*TASK STATEMENT*: Find the line that contains "Import ListNotations.". Then set down that line and all the lines after it, to the end of the records, exactly and with nothing added.

*SUPPLIED MATERIAL*:
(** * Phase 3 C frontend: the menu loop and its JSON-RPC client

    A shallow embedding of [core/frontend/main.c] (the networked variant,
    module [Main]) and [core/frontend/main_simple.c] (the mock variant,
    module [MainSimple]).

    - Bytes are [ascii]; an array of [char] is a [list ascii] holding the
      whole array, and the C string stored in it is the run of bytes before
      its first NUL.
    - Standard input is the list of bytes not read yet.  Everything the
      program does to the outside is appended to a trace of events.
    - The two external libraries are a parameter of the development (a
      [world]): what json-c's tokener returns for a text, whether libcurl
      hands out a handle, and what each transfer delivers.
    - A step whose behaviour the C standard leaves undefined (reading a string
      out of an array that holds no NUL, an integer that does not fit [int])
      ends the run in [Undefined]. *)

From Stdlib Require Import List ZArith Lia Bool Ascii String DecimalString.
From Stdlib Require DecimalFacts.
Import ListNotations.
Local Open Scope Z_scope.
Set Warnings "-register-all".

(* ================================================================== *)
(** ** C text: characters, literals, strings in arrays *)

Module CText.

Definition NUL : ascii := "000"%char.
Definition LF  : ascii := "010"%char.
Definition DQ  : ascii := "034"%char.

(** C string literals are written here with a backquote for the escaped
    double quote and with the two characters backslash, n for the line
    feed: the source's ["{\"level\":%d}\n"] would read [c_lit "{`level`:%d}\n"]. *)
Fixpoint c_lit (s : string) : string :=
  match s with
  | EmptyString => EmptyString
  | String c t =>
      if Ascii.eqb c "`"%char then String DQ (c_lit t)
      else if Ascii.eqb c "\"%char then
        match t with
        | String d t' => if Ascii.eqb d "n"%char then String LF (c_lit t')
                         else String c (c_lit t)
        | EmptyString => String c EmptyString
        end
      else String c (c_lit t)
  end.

*SOLUTION TO THIS TASK*:
Import ListNotations.
Local Open Scope Z_scope.
Set Warnings "-register-all".

(* ================================================================== *)
(** ** C text: characters, literals, strings in arrays *)

Module CText.

Definition NUL : ascii := "000"%char.
Definition LF  : ascii := "010"%char.
Definition DQ  : ascii := "034"%char.

(** C string literals are written here with a backquote for the escaped
    double quote and with the two characters backslash, n for the line
    feed: the source's ["{\"level\":%d}\n"] would read [c_lit "{`level`:%d}\n"]. *)
Fixpoint c_lit (s : string) : string :=
  match s with
  | EmptyString => EmptyString
  | String c t =>
      if Ascii.eqb c "`"%char then String DQ (c_lit t)
      else if Ascii.eqb c "\"%char then
        match t with
        | String d t' => if Ascii.eqb d "n"%char then String LF (c_lit t')
                         else String c (c_lit t)
        | EmptyString => String c EmptyString
        end
      else String c (c_lit t)
  end.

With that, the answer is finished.